Fav.or.it Closes Funding Round For Corporates To Track Your Blogs And Comments – And Reply

Mike Butcher

Mike Butcher is the European Editor for TechCrunch. A former grunge rock drummer, he became a long time journalist, and has since written for UK national newspapers and magazines including The Financial Times, The Guardian, The Times, The Daily Telegraph and The New Statesman. Mike is also a co-founder and shareholder of TechHub, a co-working space/service/community with several locations... → Learn More

Thursday, February 12th, 2009

Blogs and commenting aggregator fav.or.it has closed a new round of funding close to $710,00 from an angel round taking their total funding to date to around $1.5m. The UK-based startup is also launching a about to launch a new property, FeedBroker.net. This separates some of its functionality into a new site which would allow for licensing RSS feeds external to any other site, including fav.or.it, and send the lion-share of ad-revenue back to content owners – not unlike what Feedburner was supposed to do but never quite got around to it.
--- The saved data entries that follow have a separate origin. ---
(** The local clean-up of both [finally] blocks, up to [setMessages([])].
    The rest of the destructuring [{ [sessionId]: _removed, ...rest }]
    holds the entries of [initMap] other than the one under [sessionId]. *)
Definition clearLocalSession (currentSession : option Session) : Async unit :=
  removeSession ;;
  stored <- readInitialized ;;
  let initMap := default ∅ stored in
  match currentSession with
  | Some s =>
      if truthy (sessionId s) && truthyEntry initMap (propertyKey (sessionId s))
      then writeInitialized (delete (propertyKey (sessionId s)) initMap)
      else ret tt
  | None => ret tt
  end ;;
  setSession None ;;
  setMessages (fun _ => []).

Definition resetSession (env : Env) (cur : AppState) : Async unit :=
  let currentSession := session cur in
  setBusy true ;;
  setStatus (lit "Resetting session...") ;;
  errorMessage <-
    tryCatch
      (match currentSession with
       | Some s => deleteSessionRequest env s
       | None => ret tt
       end ;;
       ret [])
      (fun err => ret (messageOr err (lit "Failed to reset session."))) ;;
  clearLocalSession currentSession ;;
  setBusy false ;;
  setStatus errorMessage.

Definition detectQuestionForTab (env : Env) (tab : option Tab) : Async unit :=
  tryCatch
    (match tab with
     | None => setPendingQuestion (fun _ => None)
     | Some tab =>
         if negb (isLeetCodeQuestionUrl (tabUrl tab)) then setPendingQuestion (fun _ => None)
         else
           pageInfo <- extractQuestionFromTab env (tabId tab) ;;
           if negb (pageOk pageInfo) || negb (truthy (questionNumber pageInfo)) then
             setPendingQuestion (fun _ => None)
           else
             let normalized :=
               {| pendingNumber := Number (propertyKey (questionNumber pageInfo));
                  pendingTitle := normalizedTitle pageInfo |} in
             s <- getUi ;;
             let differs :=
               match questionRef s with
               | Ready number _ => negb (number =? pendingNumber normalized)
               | _ => true
               end in
             if differs then
               setPendingQuestion (fun prev =>
                 match prev with
                 | Some p =>
                     if pendingNumber p =? pendingNumber normalized then prev
                     else Some normalized
                 | None => Some normalized
                 end)
             else setPendingQuestion (fun _ => None)
     end)
    (fun _ => ret tt).

(** The polling timer and [chrome.tabs.onActivated]. *)
Definition checkActiveTab (env : Env) : Async unit :=
  tryCatch
    (tab <- getActiveTab env ;;
     match tab with
     | None => ret tt
     | Some t =>
         s <- getUi ;;
         if decide (Some (tabUrl t) = lastTabUrlRef s) then ret tt
         else
           setLastTabUrlRef (Some (tabUrl t)) ;;
           detectQuestionForTab env (Some t)
     end)
    (fun _ => ret tt).

(** [chrome.tabs.onUpdated] *)
Definition handleUpdated (env : Env) (changeUrl changeStatus : option jstring)
    (tab : option Tab) : Async unit :=
  if truthy changeUrl || bool_decide (changeStatus = Some (lit "complete")) then
    s <- getUi ;;
    setLastTabUrlRef
      (match tab with
       | Some t => if truthy (tabUrl t) then Some (tabUrl t) else lastTabUrlRef s
       | None => lastTabUrlRef s
       end) ;;
    detectQuestionForTab env tab
  else ret tt.

Definition handleReloadForNewQuestion (env : Env) (cur : AppState) : Async unit :=
  setRefreshingQuestion true ;;
  setPendingQuestion (fun _ => None) ;;
  setQuestion Loading ;;
  let currentSession := session cur in
  let currentUsername := trim (username cur) in
  tryFinally
    (match currentSession with
     | Some s =>
         tryCatch (deleteSessionRequest env s) (fun _ => ret tt) ;;
         clearLocalSession currentSession
     | None => ret tt
     end ;;
     latestQuestion <- bootstrap env ;;
     match currentUsername with
     | [] => ret tt
     | _ :: _ =>
         createSessionWithName env cur currentUsername
           (Some match latestQuestion with
                 | Some (number, title) => Ready number title
                 | None => question cur
                 end)
     end)
    (setRefreshingQuestion false).

(** ** The first render and the effect on [question] *)

Definition initialState : AppState :=
  {| session := None; username := []; question := Checking;
     pendingQuestion := None; messages := []; chatInput := [];
     busy := false; isSending := false; status := [];
     refreshingQuestion := false; questionRef := Checking;
     lastTabUrlRef := None |}.

(** [useEffect(() => { questionRef.current = question }, [question])],
    run after the component has rendered; until then [questionRef] holds
    the question of the render before. *)
Definition syncQuestionRef (w : World) : World :=
  snd (setQuestionRef (question (ui w)) w).

(* ================================================================== *)
(** * Part IV. Properties of the component: vocabulary *)
(* ================================================================== *)

(** [keeps R m]: whatever [m] returns or throws, the world it leaves is
    related by [R] to the world it started in. *)
Definition keeps {A} (R : World -> World -> Prop) (m : Async A) : Prop :=
  forall w, R w (snd (m w)).

(** The pending question, when there is one beside a [ready] question,
    has another number. *)
Definition pendingConsistent (s : AppState) : Prop :=
  forall p n t,
    pendingQuestion s = Some p -> question s = Ready n t -> pendingNumber p <> n.

(** Nothing but [pendingQuestion] differs (the count of interactions with
    the environment is not part of the component). *)
Definition samePendingApart (w w' : World) : Prop :=
  session (ui w') = session (ui w)
  /\ username (ui w') = username (ui w)
  /\ question (ui w') = question (ui w)
  /\ messages (ui w') = messages (ui w)
  /\ chatInput (ui w') = chatInput (ui w)
  /\ busy (ui w') = busy (ui w)
  /\ isSending (ui w') = isSending (ui w)
  /\ status (ui w') = status (ui w)
  /\ refreshingQuestion (ui w') = refreshingQuestion (ui w)
  /\ questionRef (ui w') = questionRef (ui w)
  /\ lastTabUrlRef (ui w') = lastTabUrlRef (ui w)
  /\ storage w' = storage w
  /\ requests w' = requests w.

Definition sameQuestionAndPending (w w' : World) : Prop :=
  question (ui w') = question (ui w)
  /\ pendingQuestion (ui w') = pendingQuestion (ui w).

Definition samePending (w w' : World) : Prop :=
  pendingQuestion (ui w') = pendingQuestion (ui w).

Definition sameRequests (w w' : World) : Prop :=
  requests w' = requests w.

(** Requests are only added. *)
Definition requestsGrow (w w' : World) : Prop :=
  exists rs, requests w' = requests w ++ rs.

(** Requests are only added, and [r] is the first of them. *)
Definition sendsFirst (r : Request) (w w' : World) : Prop :=
  exists rs, requests w' = requests w ++ r :: rs.

Definition isPostQuestions (r : Request) : bool :=
  match r with
  | PostQuestions _ _ _ => true
  | _ => false
  end.

(** Number of calls of the registration end point among [rs]. *)
Definition registrationCalls (rs : list Request) : nat :=
  length (List.filter isPostQuestions rs).

(** The time stamp recorded for a session and a question, if any. *)
Definition recorded (st : Storage) (sessionId : option jstring) (questionNumber : N) : option N :=
  default ∅ (default ∅ (lcAssistantInitialized st) !! propertyKey sessionId) !! questionNumber.

(** The question that a successful extraction reports. *)
Definition detectedQuestion (pageInfo : PageInfo) : Pending :=
  {| pendingNumber := Number (propertyKey (questionNumber pageInfo));
     pendingTitle := normalizedTitle pageInfo |}.

(** ** Vocabulary for the renderer *)

(** No code unit of [s] satisfies [p]. *)
Definition noneOf (p : N -> bool) (s : jstring) : Prop :=
  Forall (fun c => p c = false) s.

(** The code units that escapeHtml replaces apart from the ampersand:
    those that can open or close a tag or an attribute value. *)
Definition isMarkup (c : N) : bool :=
  (c =? c_lt) || (c =? c_gt) || (c =? c_dquote) || (c =? c_squote).

(** The code units some step of the renderer reacts to inside a line. *)
Definition isSpecial (c : N) : bool :=
  isLineTerminator c || (c =? c_amp) || isMarkup c || (c =? c_backtick)
  || (c =? c_star) || (c =? c_underscore) || (c =? c_lbracket).

(** The code units that end an inline code span or that a later step
    reacts to inside it. *)
Definition breaksInlineCode (c : N) : bool :=
  isLineTerminator c || (c =? c_backtick) || (c =? c_star)
  || (c =? c_underscore) || (c =? c_lbracket).

(** Lines joined by single line feeds. *)
Fixpoint joinLines (lines : list jstring) : jstring :=
  match lines with
  | [] => []
  | [l] => l
  | l :: rest => l ++ c_lf :: joinLines rest
  end.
Launched in beta in October 2007 and public from June last year, the site – with perhaps the most annoying URL known to man, but hey… – aggregates content from thousands of blogs and websites and streams them into a network of vertical channels. In this respect it’s not unlike a bunch of Google News Channels but the difference is logged-in users can comment on fav.or.it’s platform and the comments will appear on the original blog. Disqus already makes use of Fav.or.it’s full API for commenting, for instance. Thus fav.or.it has been compared to “commenting systems” like CoComment, SezWho, Tangler, and Intense Debate. But it’s now expanding beyond this to allow brands to pay for channels that aggregate the conversation around their brand/product and use it to engage with customers. Think of it as a centralised command and control system.